Work request:
Locate each line with the string "info" in the listing below and copy it.

Extracted records:
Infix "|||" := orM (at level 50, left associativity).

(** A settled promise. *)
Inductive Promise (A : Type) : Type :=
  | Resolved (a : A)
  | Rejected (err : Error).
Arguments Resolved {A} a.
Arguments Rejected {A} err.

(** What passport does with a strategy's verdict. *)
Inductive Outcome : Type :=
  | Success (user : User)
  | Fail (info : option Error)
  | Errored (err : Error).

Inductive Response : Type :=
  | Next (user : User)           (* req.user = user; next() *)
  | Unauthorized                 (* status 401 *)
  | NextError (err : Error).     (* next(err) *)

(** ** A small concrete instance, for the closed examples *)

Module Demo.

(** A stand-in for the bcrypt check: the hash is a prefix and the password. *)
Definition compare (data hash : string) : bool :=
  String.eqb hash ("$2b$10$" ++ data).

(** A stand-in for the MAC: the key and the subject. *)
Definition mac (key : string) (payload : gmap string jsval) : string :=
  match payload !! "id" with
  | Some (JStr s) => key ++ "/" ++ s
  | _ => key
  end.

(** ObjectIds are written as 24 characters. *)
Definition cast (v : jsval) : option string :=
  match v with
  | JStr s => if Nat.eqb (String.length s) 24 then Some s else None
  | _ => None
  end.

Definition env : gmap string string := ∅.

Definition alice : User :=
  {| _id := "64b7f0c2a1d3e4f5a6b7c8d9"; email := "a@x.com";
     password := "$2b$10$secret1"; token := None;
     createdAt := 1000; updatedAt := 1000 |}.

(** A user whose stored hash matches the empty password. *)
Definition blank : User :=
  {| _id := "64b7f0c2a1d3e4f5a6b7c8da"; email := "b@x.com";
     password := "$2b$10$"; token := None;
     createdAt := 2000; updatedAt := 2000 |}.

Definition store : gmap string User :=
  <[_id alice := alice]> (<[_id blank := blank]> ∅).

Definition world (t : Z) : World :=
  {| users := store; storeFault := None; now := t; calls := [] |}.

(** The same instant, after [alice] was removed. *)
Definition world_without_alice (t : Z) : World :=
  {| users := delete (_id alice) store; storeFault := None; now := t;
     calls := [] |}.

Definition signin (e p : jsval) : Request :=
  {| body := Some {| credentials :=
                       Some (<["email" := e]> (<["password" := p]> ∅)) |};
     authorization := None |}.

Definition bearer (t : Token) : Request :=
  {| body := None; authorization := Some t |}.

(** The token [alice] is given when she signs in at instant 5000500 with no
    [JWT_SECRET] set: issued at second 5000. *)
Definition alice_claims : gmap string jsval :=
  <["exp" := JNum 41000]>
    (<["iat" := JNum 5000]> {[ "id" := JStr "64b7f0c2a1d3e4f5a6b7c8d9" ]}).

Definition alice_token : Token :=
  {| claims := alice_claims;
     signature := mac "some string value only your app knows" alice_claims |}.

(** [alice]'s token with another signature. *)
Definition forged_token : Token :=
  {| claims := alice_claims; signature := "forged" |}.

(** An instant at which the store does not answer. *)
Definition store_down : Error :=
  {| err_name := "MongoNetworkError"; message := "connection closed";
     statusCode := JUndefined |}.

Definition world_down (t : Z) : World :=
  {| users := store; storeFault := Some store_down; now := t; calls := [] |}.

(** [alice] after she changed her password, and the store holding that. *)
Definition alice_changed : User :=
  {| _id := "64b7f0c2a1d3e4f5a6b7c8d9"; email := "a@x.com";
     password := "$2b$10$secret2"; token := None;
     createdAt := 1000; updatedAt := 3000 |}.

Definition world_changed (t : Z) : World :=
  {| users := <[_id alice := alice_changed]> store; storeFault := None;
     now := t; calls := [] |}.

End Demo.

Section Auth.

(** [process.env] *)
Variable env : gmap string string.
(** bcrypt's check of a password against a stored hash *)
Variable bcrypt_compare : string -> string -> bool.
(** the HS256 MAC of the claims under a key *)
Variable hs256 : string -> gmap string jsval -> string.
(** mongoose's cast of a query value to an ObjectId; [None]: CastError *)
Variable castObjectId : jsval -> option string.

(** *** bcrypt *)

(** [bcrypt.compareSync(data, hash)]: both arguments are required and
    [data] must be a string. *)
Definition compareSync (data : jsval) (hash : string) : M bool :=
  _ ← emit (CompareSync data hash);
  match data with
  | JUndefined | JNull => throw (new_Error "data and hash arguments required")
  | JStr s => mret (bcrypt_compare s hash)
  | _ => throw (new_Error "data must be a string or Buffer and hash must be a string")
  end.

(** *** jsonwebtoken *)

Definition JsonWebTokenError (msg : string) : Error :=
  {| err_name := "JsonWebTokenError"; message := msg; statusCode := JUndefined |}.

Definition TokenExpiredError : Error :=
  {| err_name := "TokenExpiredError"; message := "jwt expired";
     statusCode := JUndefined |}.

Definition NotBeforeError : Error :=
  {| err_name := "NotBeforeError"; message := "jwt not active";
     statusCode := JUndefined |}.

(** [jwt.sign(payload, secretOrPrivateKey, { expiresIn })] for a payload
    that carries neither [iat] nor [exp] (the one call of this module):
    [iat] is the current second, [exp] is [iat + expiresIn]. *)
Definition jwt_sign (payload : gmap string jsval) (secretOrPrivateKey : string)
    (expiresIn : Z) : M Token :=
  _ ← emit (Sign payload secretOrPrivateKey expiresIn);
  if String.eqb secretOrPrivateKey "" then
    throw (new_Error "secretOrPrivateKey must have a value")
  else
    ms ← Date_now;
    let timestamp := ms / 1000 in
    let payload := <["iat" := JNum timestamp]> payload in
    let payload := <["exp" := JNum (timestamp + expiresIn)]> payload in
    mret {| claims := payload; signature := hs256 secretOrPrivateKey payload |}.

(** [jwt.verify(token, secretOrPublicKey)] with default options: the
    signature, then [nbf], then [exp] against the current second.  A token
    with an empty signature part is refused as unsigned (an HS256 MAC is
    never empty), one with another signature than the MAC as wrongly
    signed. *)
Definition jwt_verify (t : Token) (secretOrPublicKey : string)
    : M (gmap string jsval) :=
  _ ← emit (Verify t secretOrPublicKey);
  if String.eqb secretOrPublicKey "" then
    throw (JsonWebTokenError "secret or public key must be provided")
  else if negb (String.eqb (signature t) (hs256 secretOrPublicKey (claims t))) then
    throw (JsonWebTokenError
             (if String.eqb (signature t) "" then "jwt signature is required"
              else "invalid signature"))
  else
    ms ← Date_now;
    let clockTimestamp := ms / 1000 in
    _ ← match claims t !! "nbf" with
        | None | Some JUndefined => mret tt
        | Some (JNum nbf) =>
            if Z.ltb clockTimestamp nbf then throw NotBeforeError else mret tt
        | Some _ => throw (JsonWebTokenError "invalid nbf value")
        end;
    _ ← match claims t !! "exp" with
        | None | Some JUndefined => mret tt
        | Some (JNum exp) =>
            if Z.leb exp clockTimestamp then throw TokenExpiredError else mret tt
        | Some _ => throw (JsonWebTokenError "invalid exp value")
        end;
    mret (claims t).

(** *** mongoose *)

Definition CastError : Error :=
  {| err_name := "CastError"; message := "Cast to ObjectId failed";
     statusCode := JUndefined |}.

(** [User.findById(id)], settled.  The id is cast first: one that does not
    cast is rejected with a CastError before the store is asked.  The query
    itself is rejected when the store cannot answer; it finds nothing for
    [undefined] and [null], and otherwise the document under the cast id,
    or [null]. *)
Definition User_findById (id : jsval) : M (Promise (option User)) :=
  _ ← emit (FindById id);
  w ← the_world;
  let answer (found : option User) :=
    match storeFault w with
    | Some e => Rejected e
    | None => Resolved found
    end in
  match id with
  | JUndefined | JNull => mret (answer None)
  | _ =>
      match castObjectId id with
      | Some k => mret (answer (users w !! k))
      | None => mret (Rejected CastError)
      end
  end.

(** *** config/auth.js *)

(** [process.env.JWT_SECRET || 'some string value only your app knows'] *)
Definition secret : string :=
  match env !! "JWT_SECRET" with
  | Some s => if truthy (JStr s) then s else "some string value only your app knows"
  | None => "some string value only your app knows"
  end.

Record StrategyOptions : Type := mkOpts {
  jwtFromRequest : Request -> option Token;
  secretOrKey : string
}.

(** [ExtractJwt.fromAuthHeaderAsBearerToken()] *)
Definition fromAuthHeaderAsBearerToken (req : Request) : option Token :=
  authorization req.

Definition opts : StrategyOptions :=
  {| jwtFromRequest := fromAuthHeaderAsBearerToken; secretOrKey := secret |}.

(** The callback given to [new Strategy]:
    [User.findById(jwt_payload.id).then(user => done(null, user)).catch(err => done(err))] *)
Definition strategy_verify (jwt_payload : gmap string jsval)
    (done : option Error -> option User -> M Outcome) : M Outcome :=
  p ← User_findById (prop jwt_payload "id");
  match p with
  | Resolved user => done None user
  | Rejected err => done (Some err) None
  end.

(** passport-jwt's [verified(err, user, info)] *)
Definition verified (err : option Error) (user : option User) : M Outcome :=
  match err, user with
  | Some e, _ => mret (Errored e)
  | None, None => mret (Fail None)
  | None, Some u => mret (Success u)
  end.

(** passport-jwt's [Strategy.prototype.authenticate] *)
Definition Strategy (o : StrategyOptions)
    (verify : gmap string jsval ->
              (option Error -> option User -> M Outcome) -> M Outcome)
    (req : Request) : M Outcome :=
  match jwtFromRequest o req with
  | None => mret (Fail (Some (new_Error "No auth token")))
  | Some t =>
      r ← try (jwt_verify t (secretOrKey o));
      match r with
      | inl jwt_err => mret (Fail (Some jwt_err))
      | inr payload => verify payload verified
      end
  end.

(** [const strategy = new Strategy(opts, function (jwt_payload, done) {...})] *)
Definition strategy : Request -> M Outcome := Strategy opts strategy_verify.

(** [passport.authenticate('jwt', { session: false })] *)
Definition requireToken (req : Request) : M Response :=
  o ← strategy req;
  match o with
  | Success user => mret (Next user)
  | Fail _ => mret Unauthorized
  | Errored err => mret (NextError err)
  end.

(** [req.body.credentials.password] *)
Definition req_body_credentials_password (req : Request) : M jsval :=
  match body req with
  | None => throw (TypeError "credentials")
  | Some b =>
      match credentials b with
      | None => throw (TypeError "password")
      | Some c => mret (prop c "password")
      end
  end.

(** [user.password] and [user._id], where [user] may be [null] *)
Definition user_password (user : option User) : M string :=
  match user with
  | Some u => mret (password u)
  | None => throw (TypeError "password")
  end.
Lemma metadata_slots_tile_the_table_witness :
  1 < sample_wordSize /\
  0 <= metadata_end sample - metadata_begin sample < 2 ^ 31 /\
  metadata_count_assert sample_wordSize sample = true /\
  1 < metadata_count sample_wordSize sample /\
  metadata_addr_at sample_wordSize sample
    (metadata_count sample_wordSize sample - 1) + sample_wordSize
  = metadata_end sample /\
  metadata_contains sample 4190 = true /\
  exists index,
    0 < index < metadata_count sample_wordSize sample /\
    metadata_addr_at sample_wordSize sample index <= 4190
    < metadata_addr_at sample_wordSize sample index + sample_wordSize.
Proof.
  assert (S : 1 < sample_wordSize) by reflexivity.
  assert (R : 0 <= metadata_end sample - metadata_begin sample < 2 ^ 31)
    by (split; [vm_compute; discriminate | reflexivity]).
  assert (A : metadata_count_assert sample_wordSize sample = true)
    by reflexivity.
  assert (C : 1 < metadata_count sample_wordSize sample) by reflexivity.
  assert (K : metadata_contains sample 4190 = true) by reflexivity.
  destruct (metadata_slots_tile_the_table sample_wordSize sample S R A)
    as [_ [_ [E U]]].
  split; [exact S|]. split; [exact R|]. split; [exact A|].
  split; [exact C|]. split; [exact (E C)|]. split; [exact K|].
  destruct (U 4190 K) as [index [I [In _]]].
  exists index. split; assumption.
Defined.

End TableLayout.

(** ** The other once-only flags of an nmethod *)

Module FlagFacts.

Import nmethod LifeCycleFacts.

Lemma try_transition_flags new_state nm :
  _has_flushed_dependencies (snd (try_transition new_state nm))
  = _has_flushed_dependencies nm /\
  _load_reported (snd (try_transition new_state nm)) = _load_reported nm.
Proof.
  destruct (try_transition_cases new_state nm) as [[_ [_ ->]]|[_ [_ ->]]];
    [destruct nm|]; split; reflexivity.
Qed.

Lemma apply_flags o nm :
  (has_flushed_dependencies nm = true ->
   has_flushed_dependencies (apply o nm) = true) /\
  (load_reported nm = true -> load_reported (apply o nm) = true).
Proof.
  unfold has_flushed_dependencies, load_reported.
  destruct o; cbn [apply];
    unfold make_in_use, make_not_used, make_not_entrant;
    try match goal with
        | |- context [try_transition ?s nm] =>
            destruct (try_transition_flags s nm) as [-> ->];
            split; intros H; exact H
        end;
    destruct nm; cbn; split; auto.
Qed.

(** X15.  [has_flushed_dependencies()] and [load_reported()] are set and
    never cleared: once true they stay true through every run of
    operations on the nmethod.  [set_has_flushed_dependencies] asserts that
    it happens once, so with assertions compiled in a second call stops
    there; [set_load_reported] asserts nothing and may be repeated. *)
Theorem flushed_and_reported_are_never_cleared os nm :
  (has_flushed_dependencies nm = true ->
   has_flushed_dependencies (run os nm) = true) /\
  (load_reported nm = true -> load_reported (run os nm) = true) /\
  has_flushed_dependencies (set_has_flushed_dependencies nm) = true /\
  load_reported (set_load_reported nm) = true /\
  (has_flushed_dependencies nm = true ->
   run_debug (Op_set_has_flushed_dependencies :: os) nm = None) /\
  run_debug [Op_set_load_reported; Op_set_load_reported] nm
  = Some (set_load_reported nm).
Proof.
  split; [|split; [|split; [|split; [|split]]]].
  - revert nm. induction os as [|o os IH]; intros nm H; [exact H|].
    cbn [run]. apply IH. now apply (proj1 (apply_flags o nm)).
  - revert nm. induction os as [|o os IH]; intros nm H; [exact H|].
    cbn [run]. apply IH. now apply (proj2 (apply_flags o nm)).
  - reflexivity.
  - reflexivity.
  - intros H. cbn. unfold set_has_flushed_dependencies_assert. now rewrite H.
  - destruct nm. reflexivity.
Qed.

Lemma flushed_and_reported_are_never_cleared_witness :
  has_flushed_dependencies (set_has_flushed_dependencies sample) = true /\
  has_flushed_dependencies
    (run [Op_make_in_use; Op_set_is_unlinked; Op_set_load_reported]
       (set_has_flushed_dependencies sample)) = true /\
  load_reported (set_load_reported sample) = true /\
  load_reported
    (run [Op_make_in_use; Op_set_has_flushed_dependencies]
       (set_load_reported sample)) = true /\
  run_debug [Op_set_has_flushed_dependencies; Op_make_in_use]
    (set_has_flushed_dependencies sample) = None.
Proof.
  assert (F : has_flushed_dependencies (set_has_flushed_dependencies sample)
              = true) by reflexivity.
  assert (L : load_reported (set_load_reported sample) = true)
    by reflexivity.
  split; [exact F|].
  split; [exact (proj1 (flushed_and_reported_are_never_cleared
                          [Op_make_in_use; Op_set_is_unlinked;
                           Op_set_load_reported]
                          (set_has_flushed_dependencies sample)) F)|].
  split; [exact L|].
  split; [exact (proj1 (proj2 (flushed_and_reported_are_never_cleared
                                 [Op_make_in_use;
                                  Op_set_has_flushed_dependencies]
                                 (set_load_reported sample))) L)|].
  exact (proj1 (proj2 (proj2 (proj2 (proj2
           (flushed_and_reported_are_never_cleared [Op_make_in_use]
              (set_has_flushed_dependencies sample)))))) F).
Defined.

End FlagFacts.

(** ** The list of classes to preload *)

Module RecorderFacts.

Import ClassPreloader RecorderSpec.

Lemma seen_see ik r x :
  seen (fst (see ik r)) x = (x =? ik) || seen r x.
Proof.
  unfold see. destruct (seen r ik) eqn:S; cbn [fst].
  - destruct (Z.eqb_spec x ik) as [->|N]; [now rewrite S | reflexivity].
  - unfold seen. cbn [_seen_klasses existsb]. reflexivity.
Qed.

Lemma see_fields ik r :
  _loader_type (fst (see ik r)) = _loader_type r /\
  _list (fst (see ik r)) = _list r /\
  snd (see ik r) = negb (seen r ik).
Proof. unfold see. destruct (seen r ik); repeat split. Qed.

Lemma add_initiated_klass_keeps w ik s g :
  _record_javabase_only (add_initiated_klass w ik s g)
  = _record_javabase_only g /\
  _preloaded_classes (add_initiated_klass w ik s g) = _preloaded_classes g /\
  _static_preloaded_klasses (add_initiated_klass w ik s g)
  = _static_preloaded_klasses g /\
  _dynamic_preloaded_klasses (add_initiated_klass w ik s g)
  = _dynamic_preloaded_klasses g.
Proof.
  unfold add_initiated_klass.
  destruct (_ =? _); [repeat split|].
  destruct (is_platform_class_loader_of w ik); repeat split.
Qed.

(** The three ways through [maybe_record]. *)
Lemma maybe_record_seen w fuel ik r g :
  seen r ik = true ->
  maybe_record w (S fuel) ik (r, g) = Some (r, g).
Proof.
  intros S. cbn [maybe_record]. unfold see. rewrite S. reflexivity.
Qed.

Task solution:
  | Fail (info : option Error)
(** passport-jwt's [verified(err, user, info)] *)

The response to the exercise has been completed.